**Dataset records**.

Segment Open

(** * wcwidth.awk: the width-table generator and the wcswidth test harness

    A shallow embedding of [generate-width-data.c] (the range compressor)
    and of [test-data/wcswidths.c] (the per-line width harness), with the
    properties of the range records and of the per-line results. *)

From Stdlib Require Import String DecimalString Ascii.
From Stdlib Require DecimalZ DecimalPos.
From Stdlib Require Import ZArith List Bool Lia.
Import ListNotations.
Local Open Scope Z_scope.

(** ** Output streams

    Both programs only ever call [printf] on standard output and give up
    as soon as one call reports a negative result.  A stream records the
    items printed so far, in order, and how many further calls will still
    succeed ([None]: the stream never fails). *)

Record ostream (A : Type) : Type := mkOstream {
  written : list A;
  room : option nat
}.
Arguments mkOstream {A} _ _.
Arguments written {A} _.
Arguments room {A} _.

(** [printf x o] is [None] when the call fails (negative return value). *)
Definition printf {A : Type} (x : A) (o : ostream A) : option (ostream A) :=
  match room o with
  | None => Some (mkOstream (written o ++ [x]) None)
  | Some O => None
  | Some (S k) => Some (mkOstream (written o ++ [x]) (Some k))
  end.

(** A fresh stream on which every write succeeds. *)
Definition good_stream {A : Type} : ostream A := mkOstream [] None.

(** Decimal rendering of ["%d"] / ["%i"]. *)
Definition show_int (z : Z) : string :=
  NilZero.string_of_int (Z.to_int z).

(** A string without blank and without newline. *)
Fixpoint plain (s : string) : Prop :=
  match s with
  | EmptyString => True
  | String c s' =>
      c <> " "%char /\ c <> Ascii.ascii_of_nat 10 /\ plain s'
  end.

(** How [main] returned: [return 0], or [return 1] after the diagnostic
    whose text starts with [cause] was sent to standard error. *)
Inductive exit : Type :=
  | Success
  | Failure (cause : string).

Definition exit_code (x : exit) : Z :=
  match x with
  | Success => 0
  | Failure _ => 1
  end.

Module Compressor.

(** ** generate-width-data.c

    [wchar_t] and [int] are taken to be 32 bits wide, as they are where
    the locale C.UTF-8 exists: the index [i] runs from 0 to 0x110000 and
    [x - 1] is taken of values in that interval only, so no operation
    wraps around and the values are integers of [Z]. *)

(** The macro [IS_BOUNDARY(x)], disjunct by disjunct. *)
Definition IS_BOUNDARY (x : Z) : bool :=
  (x =? 0x80) ||
  (x =? 0x800) ||
  (x =? 0x10000) ||
  (x =? 0x10FFFF) ||
  ((x =? 0xD800) || (x - 1 =? 0xDFFF)) ||
  ((x =? 0xE000) || (x - 1 =? 0xF8FF)) ||
  ((x =? 0xF0000) || (x - 1 =? 0xFFFFD)) ||
  ((x =? 0x100000) || (x - 1 =? 0x10FFFD)).

(** The eleven code points of the mandatory boundary set. *)
Definition boundary_set : list Z :=
  [0x80; 0x800; 0x10000; 0x10FFFF; 0xD800; 0xE000; 0xF900;
   0xF0000; 0xFFFFE; 0x100000; 0x10FFFE].

(** One printed line: ["%d %d %d\n"] of [previous_width], [start], [end]. *)
Record range : Type := mkRange {
  width : Z;
  first : Z;
  last : Z
}.

Definition show_range (r : range) : string :=
  (show_int (width r) ++ " " ++ show_int (first r) ++ " "
     ++ show_int (last r) ++ String (Ascii.ascii_of_nat 10) "")%string.

(** The variables of [main] that live across iterations. *)
Record vars : Type := mkVars {
  previous_width : Z;
  start : Z;
  end_ : Z
}.

Section Scan.

(** [wcwidth(3)] under the locale the program selects. *)
Variable wcwidth : Z -> Z.

(** The body of the [for] loop at index [i].  [None] is the
    [perror("printf"); return 1] taken when [printf] fails. *)
Definition body (i : Z) (v : vars) (o : ostream range)
  : option (vars * ostream range) :=
  let width := wcwidth i in
  if (i =? 0) || negb (width =? previous_width v) || IS_BOUNDARY i then
    let flushed :=
      if negb (i =? 0)
      then printf (mkRange (previous_width v) (start v) (end_ v)) o
      else Some o in
    match flushed with
    | None => None
    | Some o' => Some (mkVars width i i, o')
    end
  else Some (mkVars (previous_width v) (start v) i, o).

(** [n] further iterations starting at index [i]; the result is the exit
    status together with the variables and the stream at that point. *)
Fixpoint loop (n : nat) (i : Z) (v : vars) (o : ostream range)
  : exit * vars * ostream range :=
  match n with
  | O => (Success, v, o)
  | S n' =>
      match body i v o with
      | None => (Failure "printf", v, o)
      | Some (v', o') => loop n' (i + 1) v' o'
      end
  end.

(** [for (wchar_t i = 0, start = 0, end = 0; i <= 0x10FFFF; i++)] with
    [previous_width = 0]; nothing follows the loop but [return 0]. *)
Definition main (o : ostream range) : exit * vars * ostream range :=
  loop (Z.to_nat (0x10FFFF + 1)) 0 (mkVars 0 0 0) o.

Definition exit_status (o : ostream range) : exit := fst (fst (main o)).
Definition emitted (o : ostream range) : list range := written (snd (main o)).
Definition stdout_text (o : ostream range) : string :=
  fold_right String.append EmptyString (map show_range (emitted o)).

End Scan.

(** *** Shapes of a list of printed records *)

(** The range being built, as it would be printed now. *)
Definition pending (v : vars) : range :=
  mkRange (previous_width v) (start v) (end_ v).

(** Every record of [rs] begins right after its predecessor ([r] for the
    head), is not empty, and repeats its predecessor's width only at a
    boundary code point. *)
Fixpoint follows (r : range) (rs : list range) : Prop :=
  match rs with
  | [] => True
  | r' :: rs' =>
      first r' = last r + 1 /\
      first r' <= last r' /\
      (width r' = width r -> IS_BOUNDARY (first r') = true) /\
      follows r' rs'
  end.

(** What a stretch of iterations that started with variables [v], printed
    [rs] and ended with variables [v'] looks like. *)
Definition stretch (v : vars) (rs : list range) (v' : vars) : Prop :=
  match rs with
  | [] => previous_width v' = previous_width v /\ start v' = start v
  | r :: rest =>
      width r = previous_width v /\
      first r = start v /\
      first r <= last r /\
      follows r (rest ++ [pending v'])
  end.

(** A classifier in the manner of [wcwidth(3)]: the null character takes
    no column, the control characters have no width, the ideographs from
    0x4E00 to 0x9FFF take two columns and everything else one. *)
Definition sample_wcwidth (c : Z) : Z :=
  if c =? 0 then 0
  else if (c <? 0x20) || ((0x7F <=? c) && (c <? 0xA0)) then -1
  else if (0x4E00 <=? c) && (c <=? 0x9FFF) then 2
  else 1.

(** Every code point of [r] has the width [r] records, and none but the
    first is a boundary code point. *)
Definition uniform (wcwidth : Z -> Z) (r : range) : Prop :=
  forall x, first r <= x <= last r ->
    wcwidth x = width r /\ (first r < x -> IS_BOUNDARY x = false).

(** [x] lies in one of the printed ranges. *)
Definition covered (rs : list range) (x : Z) : Prop :=
  exists r, In r rs /\ first r <= x <= last r.

End Compressor.

Module Harness.

(** ** test-data/wcswidths.c

    Bytes and wide characters are integers of [Z].  The functions of the
    C library that the program calls ([getline], [mbstowcs], [wcswidth],
    [wcwidth]) are rendered after their manual pages; the encoding and
    the classifier of the locale, [LINE_MAX] and [sizeof(wchar_t)] are
    left open.  The [int] in which [wcswidth] adds up widths cannot
    overflow for widths of at most 2 and an array of [LINE_MAX] elements,
    and the sum is taken in [Z]. *)

(** A run either goes on, or has stored or fetched an element outside the
    array [runes], after which C gives the program no meaning. *)
Inductive outcome (A : Type) : Type :=
  | Ran (a : A)
  | OutOfBounds.
Arguments Ran {A} _.
Arguments OutOfBounds {A}.

(** [(size_t) -1], with a 64-bit [size_t]. *)
Definition SIZE_MAX : Z := 2 ^ 64 - 1.

(** The multibyte encoding of the locale, as [mbrtowc(3)] sees it: fed one
    byte in a conversion state, it yields a wide character, asks for more
    bytes, or rejects the sequence. *)
Inductive mb_result (St : Type) : Type :=
  | Wide (c : Z)
  | More (st : St)
  | Illegal.
Arguments Wide {St} _.
Arguments More {St} _.
Arguments Illegal {St}.

Record codec : Type := mkCodec {
  mbstate_t : Type;
  mb_initial : mbstate_t;
  mbsinit : mbstate_t -> bool;
  mbrtowc : mbstate_t -> Z -> mb_result mbstate_t
}.

(** How a conversion stopped: at the terminating null, at the limit on the
    number of wide characters, or at an invalid sequence. *)
Inductive ending : Type :=
  | Terminated
  | Truncated
  | Invalid.

(** Standard input: the bytes it delivers, and whether reading fails
    ([ferror]) rather than reaching end of file once they are consumed. *)
Record istream : Type := mkIstream {
  content : list Z;
  broken : bool
}.

(** What the process is started with: [argc], whether the locale and the
    line buffer can be had, and the indeterminate initial content of the
    automatic array [runes]. *)
Record env : Type := mkEnv {
  argc : Z;
  have_locale : bool;
  have_memory : bool;
  stack : nat -> Z
}.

Segment Closed

**Task objective**. All lines in the listing above from the line containing "Import ListNotations." to the line containing "items printed so", inclusive, should be retyped exactly; no other lines should appear.

**Written answer**.
Import ListNotations.
Local Open Scope Z_scope.

(** ** Output streams

    Both programs only ever call [printf] on standard output and give up
    as soon as one call reports a negative result.  A stream records the
    items printed so far, in order, and how many further calls will still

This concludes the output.